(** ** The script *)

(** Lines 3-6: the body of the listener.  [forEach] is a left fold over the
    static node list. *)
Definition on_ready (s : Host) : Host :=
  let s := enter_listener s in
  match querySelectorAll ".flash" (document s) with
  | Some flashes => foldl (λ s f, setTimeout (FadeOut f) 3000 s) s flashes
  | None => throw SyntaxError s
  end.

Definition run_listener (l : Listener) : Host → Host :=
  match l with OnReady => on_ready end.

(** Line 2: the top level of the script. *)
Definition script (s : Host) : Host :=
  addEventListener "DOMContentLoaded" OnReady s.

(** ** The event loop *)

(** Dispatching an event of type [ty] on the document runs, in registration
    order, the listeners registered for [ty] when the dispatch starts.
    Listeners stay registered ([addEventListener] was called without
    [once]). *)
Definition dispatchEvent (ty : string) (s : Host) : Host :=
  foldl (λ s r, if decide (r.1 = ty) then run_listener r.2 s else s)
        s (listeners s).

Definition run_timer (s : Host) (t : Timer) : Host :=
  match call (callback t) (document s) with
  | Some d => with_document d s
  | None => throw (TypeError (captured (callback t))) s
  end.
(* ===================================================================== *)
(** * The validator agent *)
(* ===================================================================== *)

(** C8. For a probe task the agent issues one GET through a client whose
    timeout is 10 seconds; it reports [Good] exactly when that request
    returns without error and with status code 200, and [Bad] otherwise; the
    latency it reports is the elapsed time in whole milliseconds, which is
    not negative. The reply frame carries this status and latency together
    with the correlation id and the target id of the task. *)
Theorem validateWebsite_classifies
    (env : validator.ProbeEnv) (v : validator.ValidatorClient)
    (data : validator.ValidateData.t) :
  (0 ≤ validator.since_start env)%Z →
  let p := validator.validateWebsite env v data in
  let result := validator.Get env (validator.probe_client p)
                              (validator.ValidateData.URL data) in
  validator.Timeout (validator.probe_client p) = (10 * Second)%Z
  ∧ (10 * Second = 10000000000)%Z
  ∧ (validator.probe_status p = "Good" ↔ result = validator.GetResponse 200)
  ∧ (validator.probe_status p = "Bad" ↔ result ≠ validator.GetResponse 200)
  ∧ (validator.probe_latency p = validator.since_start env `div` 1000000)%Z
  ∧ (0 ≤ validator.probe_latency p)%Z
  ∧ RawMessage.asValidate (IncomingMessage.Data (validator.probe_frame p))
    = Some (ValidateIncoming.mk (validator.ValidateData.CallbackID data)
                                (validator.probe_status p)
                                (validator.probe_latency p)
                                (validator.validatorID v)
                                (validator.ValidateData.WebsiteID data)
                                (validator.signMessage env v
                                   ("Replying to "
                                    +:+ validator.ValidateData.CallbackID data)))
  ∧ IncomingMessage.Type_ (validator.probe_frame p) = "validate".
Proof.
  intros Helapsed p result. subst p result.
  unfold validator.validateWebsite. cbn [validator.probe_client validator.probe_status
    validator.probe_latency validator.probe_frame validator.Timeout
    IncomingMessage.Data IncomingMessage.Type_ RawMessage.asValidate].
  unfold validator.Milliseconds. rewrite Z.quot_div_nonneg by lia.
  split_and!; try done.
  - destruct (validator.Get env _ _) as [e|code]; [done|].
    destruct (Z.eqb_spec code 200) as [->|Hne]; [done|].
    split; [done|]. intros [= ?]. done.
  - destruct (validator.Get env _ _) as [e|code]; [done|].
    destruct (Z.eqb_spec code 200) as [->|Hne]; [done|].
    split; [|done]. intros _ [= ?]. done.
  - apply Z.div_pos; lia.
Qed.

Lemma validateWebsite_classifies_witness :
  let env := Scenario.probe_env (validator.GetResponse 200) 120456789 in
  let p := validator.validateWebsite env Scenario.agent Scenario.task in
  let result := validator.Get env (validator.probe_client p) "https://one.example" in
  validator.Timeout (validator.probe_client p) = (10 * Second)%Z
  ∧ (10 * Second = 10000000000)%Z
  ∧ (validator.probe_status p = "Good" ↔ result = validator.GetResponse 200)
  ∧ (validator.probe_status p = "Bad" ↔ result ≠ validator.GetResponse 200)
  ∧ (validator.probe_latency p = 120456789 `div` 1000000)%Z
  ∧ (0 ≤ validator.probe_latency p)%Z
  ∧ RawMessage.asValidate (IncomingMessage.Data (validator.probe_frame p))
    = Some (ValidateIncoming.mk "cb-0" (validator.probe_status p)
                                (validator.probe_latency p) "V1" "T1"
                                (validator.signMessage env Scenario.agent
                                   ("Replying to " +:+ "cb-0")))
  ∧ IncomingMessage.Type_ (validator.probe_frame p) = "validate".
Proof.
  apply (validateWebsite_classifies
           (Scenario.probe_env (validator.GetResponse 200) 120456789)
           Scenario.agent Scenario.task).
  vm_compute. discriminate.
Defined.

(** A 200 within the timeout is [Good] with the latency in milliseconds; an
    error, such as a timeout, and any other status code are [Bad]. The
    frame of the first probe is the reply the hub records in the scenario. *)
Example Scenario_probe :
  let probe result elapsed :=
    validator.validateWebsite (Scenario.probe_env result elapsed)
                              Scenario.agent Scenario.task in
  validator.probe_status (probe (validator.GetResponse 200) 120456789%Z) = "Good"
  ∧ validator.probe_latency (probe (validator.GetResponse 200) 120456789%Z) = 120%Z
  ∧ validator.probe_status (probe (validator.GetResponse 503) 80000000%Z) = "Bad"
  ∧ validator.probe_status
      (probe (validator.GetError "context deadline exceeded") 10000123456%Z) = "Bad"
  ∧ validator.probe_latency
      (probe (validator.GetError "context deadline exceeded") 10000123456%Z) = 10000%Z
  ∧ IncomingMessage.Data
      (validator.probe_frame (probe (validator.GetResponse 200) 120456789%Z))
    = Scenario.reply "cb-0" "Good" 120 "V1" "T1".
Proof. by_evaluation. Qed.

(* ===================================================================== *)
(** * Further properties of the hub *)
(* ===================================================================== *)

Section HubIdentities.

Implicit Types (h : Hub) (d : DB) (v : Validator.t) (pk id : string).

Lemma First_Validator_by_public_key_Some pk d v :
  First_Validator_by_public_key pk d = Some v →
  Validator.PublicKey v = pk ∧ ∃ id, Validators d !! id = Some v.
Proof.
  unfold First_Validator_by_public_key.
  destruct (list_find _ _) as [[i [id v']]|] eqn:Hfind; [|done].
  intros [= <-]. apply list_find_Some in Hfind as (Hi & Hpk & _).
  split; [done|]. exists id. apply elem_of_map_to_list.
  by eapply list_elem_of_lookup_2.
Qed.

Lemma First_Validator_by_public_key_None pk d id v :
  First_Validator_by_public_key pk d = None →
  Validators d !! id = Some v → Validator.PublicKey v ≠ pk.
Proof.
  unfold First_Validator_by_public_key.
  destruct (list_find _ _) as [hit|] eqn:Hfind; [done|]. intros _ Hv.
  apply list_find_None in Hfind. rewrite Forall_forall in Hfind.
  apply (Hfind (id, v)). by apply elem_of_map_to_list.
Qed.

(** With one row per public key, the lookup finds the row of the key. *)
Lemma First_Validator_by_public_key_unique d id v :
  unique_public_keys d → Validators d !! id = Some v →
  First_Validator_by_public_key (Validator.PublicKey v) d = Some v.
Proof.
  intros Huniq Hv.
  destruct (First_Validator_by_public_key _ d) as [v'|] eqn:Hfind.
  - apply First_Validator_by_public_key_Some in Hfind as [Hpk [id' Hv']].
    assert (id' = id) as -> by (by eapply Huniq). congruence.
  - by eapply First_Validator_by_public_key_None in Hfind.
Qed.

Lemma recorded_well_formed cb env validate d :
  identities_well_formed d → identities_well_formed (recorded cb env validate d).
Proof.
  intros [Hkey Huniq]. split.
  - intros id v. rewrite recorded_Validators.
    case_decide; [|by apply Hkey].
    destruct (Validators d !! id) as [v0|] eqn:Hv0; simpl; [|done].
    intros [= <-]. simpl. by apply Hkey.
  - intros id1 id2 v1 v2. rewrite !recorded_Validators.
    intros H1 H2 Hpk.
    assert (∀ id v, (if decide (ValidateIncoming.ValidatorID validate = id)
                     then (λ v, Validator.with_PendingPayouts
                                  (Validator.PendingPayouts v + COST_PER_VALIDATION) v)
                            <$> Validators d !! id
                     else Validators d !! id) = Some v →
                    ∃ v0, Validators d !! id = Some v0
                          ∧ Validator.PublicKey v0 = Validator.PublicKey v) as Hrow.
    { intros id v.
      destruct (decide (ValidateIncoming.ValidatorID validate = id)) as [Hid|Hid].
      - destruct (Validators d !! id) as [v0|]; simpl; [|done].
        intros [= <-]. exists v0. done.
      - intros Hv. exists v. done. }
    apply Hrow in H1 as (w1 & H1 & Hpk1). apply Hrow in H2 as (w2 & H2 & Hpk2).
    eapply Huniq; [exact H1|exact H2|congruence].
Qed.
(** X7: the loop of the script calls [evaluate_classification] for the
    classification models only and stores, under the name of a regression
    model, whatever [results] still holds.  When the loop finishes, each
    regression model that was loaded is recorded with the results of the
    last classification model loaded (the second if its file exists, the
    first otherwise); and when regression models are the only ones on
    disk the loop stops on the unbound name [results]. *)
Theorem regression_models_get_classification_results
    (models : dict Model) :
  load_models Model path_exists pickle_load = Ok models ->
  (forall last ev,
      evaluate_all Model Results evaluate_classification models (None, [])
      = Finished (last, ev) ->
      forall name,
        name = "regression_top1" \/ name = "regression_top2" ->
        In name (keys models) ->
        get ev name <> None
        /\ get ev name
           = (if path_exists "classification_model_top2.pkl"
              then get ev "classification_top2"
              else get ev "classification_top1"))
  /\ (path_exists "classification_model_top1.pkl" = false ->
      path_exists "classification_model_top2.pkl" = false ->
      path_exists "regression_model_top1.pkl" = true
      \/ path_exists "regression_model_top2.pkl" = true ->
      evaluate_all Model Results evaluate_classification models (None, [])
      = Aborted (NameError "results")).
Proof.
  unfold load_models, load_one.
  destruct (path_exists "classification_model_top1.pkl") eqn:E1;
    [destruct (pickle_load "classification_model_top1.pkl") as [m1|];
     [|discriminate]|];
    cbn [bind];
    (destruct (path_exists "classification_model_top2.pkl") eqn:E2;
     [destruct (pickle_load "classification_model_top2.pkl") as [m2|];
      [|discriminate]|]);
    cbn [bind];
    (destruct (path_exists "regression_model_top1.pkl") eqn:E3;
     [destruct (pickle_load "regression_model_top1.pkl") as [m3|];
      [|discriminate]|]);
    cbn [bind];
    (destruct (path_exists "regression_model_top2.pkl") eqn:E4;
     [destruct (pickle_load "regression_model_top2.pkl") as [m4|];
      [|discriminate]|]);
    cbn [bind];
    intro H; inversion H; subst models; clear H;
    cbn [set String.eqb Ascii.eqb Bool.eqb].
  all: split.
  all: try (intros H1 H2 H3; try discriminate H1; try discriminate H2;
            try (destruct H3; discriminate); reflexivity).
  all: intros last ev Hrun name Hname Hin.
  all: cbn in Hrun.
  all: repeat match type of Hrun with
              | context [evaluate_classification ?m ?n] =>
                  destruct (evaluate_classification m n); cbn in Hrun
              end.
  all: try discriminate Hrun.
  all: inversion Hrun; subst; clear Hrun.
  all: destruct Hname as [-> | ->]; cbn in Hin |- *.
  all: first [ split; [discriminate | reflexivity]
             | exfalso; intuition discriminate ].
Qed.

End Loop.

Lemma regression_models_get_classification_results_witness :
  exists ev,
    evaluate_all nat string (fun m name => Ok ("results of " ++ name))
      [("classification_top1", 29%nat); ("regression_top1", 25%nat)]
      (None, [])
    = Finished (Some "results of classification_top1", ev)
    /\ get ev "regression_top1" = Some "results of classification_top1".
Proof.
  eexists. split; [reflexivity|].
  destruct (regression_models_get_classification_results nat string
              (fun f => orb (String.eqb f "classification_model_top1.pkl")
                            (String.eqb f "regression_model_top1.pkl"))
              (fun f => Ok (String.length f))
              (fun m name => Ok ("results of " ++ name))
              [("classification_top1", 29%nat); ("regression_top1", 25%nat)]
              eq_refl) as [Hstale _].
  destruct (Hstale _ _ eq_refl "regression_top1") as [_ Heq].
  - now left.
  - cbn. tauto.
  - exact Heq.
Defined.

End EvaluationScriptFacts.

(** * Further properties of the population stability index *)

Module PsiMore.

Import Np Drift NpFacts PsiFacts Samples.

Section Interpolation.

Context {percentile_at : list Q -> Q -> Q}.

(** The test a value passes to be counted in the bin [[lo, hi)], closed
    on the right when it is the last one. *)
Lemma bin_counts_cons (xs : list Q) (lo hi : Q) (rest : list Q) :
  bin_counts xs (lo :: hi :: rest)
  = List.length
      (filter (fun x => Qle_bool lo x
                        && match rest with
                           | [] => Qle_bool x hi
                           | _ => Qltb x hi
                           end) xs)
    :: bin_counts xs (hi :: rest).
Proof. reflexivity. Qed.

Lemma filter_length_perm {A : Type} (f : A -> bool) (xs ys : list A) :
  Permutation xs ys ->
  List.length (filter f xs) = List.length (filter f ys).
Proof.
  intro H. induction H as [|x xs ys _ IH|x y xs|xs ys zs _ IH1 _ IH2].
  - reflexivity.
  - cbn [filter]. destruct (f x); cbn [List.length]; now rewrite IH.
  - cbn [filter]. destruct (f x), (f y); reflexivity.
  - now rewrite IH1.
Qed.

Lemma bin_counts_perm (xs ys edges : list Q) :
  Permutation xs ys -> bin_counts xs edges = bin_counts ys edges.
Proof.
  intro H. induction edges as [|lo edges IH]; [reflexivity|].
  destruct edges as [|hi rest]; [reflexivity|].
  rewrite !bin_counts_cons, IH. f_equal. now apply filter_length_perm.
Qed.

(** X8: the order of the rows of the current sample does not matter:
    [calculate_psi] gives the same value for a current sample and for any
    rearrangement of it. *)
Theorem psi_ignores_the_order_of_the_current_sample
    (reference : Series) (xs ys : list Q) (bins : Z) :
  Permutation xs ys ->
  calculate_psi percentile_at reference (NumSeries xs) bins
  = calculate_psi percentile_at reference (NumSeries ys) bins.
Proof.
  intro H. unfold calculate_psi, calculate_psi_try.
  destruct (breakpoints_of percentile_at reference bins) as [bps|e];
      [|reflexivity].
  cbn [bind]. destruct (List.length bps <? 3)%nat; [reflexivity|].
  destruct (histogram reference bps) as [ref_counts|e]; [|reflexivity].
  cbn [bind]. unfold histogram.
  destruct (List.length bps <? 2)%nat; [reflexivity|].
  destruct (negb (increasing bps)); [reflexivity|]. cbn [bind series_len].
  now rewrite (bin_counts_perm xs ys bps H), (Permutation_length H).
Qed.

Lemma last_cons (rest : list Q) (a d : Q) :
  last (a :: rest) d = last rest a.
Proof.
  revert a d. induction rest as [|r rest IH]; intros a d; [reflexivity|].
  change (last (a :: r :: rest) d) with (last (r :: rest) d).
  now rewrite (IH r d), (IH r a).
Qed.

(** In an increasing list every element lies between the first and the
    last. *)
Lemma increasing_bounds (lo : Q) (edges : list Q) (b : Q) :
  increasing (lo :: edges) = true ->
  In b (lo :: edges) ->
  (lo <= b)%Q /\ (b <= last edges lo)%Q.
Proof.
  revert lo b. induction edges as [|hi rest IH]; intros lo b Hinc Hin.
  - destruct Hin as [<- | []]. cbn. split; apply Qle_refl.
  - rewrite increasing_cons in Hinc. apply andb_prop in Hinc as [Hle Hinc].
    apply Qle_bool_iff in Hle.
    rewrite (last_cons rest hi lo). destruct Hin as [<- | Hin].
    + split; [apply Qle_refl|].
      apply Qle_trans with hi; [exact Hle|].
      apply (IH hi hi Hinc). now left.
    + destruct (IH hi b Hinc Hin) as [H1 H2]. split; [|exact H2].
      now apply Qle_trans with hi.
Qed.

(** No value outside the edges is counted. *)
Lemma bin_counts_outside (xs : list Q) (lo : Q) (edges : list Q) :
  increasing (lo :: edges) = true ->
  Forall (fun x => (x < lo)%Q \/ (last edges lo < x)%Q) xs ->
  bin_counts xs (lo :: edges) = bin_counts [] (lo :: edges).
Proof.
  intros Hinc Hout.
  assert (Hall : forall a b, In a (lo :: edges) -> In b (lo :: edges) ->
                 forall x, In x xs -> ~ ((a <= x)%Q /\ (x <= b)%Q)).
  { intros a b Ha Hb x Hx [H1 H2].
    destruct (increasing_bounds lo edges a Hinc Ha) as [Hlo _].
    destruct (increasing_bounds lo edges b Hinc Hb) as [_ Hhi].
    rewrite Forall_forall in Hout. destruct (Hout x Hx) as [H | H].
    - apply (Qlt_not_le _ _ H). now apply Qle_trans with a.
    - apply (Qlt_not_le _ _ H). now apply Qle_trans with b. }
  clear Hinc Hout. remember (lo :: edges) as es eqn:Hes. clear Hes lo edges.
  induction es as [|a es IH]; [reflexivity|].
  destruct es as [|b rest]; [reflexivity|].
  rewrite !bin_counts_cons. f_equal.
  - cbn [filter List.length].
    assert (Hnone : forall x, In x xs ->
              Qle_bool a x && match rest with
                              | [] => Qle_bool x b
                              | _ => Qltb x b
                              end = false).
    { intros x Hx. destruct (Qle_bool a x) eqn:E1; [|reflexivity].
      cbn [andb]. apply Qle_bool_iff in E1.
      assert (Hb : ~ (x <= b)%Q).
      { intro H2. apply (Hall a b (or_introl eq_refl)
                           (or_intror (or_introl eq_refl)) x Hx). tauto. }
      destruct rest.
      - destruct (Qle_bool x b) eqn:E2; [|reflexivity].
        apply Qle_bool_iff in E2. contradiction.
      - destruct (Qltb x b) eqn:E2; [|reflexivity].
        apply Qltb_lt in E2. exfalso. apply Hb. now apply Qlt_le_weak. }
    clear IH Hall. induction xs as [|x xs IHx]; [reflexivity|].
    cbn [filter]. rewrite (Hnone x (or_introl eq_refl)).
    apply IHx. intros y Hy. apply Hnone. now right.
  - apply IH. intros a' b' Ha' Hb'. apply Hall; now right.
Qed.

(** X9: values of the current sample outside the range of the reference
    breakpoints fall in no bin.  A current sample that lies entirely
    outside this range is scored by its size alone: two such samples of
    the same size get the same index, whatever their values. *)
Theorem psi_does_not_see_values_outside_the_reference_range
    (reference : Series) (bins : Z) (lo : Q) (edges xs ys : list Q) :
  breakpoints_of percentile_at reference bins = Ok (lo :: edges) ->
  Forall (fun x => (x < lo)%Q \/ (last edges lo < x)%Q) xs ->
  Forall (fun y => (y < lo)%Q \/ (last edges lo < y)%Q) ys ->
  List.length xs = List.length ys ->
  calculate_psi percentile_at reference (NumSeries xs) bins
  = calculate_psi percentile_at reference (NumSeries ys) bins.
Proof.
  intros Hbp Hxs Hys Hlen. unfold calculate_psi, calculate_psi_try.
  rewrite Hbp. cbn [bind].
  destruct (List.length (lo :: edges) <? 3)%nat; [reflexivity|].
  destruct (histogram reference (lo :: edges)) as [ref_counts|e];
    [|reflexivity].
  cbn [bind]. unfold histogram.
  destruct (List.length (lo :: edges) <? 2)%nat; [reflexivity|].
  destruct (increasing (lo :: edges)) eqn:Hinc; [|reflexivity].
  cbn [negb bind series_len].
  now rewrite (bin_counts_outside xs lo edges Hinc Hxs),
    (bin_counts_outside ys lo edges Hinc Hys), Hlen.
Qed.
--------------------
## YOUR TASK
Nothing but a number should be given: how many lines in the listing hold the word "Definition".

## TASK RESULT
5